(What is required) Starting with the line that contains "Some (Step 0 (failed" and stopping after the line that contains "rewrite (ReportFacts.clean_data_state (loaded", copy the entries below exactly. Include nothing else.

+++++

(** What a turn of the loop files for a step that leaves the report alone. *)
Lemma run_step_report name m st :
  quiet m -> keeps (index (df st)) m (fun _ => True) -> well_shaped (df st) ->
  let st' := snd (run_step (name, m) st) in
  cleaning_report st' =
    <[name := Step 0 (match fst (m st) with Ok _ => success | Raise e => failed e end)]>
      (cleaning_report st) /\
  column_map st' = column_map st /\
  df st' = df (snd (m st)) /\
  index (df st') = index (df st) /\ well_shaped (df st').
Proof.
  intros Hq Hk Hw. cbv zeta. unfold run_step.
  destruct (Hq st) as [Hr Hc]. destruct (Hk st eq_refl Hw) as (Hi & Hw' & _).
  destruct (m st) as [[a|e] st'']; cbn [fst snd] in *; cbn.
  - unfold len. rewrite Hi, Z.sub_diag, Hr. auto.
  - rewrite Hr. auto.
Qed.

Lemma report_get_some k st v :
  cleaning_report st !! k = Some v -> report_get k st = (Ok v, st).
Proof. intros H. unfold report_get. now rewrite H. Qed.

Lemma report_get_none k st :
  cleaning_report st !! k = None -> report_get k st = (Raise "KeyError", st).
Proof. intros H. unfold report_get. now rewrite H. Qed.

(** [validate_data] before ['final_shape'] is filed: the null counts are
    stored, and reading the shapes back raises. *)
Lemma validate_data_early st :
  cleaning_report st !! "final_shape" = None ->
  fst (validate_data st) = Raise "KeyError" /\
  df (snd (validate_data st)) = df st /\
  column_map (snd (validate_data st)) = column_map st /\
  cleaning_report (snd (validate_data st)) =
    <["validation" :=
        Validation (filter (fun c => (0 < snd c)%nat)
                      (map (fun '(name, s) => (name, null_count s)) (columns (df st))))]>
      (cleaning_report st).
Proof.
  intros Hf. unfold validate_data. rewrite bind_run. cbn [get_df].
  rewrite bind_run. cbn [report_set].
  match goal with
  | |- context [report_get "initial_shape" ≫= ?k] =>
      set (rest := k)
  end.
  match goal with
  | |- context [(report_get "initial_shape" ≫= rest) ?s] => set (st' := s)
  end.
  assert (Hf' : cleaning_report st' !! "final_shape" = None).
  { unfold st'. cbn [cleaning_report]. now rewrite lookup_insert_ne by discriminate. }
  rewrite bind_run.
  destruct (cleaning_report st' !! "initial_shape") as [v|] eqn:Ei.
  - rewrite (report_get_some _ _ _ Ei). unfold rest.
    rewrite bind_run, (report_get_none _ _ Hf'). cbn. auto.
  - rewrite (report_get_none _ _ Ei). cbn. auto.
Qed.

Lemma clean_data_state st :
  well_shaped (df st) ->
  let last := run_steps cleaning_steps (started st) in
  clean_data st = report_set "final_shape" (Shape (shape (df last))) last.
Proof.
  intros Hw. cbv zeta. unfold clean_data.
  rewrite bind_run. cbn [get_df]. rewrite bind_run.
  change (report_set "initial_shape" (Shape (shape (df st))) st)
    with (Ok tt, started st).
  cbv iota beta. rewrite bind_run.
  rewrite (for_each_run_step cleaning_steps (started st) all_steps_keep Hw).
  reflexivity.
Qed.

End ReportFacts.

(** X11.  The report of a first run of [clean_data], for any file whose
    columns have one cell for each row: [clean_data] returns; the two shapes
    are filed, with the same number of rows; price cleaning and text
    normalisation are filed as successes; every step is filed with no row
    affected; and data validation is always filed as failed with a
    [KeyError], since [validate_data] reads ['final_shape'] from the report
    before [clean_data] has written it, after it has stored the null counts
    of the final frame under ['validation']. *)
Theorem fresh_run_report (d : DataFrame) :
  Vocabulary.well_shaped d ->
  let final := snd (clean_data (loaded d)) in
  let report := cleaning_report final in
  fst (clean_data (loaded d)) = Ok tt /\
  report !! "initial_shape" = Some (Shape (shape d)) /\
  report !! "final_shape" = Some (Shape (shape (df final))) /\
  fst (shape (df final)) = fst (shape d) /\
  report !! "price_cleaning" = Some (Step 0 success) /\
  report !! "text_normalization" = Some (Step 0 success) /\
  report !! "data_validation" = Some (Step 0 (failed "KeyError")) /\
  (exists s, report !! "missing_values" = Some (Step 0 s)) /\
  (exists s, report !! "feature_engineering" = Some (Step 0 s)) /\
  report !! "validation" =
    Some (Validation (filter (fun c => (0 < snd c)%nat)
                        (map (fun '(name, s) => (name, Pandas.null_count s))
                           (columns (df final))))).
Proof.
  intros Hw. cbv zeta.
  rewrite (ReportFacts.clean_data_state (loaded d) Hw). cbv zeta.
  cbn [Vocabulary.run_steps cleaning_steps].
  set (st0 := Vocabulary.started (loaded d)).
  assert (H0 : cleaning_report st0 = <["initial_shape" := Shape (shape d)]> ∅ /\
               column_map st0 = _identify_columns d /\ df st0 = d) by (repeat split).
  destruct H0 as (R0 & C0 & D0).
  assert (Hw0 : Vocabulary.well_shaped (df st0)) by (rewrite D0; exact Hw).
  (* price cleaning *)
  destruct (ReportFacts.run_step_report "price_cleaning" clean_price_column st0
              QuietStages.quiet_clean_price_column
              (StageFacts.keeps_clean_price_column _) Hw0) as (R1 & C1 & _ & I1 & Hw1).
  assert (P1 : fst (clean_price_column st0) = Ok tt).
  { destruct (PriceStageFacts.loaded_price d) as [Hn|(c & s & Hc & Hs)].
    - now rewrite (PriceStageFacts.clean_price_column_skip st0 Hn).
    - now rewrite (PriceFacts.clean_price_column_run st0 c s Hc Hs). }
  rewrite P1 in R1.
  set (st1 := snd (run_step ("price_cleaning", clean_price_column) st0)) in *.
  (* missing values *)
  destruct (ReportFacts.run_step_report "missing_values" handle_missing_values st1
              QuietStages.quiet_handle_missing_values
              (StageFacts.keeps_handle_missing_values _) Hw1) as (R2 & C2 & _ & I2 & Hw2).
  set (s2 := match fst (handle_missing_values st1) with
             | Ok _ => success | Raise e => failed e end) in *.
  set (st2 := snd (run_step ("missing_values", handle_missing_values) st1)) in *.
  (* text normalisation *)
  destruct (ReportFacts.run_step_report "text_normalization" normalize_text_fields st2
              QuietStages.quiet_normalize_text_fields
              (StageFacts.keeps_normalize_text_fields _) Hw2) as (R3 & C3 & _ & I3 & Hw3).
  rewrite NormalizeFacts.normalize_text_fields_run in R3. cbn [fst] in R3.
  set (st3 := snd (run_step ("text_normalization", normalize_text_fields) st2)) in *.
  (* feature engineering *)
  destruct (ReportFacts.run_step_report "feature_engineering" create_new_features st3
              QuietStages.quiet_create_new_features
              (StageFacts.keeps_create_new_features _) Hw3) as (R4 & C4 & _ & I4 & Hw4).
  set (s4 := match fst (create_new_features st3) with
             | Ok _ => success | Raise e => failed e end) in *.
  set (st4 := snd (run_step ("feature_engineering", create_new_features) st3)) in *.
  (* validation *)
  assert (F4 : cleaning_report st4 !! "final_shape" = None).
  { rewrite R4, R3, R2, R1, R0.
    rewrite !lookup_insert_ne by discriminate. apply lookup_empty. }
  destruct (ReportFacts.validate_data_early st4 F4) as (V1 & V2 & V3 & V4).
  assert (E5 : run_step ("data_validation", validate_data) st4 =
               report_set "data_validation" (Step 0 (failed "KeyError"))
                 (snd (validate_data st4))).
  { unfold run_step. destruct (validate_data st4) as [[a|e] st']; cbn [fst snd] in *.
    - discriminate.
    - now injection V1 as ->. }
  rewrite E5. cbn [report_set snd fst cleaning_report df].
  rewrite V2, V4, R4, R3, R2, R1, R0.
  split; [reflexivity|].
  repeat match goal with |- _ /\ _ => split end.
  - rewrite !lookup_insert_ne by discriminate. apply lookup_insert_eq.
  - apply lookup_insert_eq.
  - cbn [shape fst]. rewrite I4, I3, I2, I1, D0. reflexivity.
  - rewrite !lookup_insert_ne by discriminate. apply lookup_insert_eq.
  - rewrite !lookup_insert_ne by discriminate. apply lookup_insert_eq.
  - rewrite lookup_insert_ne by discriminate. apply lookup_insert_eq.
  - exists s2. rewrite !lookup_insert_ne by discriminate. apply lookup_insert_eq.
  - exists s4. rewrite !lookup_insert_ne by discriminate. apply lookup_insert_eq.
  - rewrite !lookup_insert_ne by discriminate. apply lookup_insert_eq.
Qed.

+++++

(Answer for this exercise)
  report !! "data_validation" = Some (Step 0 (failed "KeyError")) /\
  (exists s, report !! "missing_values" = Some (Step 0 s)) /\
  (exists s, report !! "feature_engineering" = Some (Step 0 s)) /\
  report !! "validation" =
    Some (Validation (filter (fun c => (0 < snd c)%nat)
                        (map (fun '(name, s) => (name, Pandas.null_count s))
                           (columns (df final))))).
Proof.
  intros Hw. cbv zeta.
  rewrite (ReportFacts.clean_data_state (loaded d) Hw). cbv zeta.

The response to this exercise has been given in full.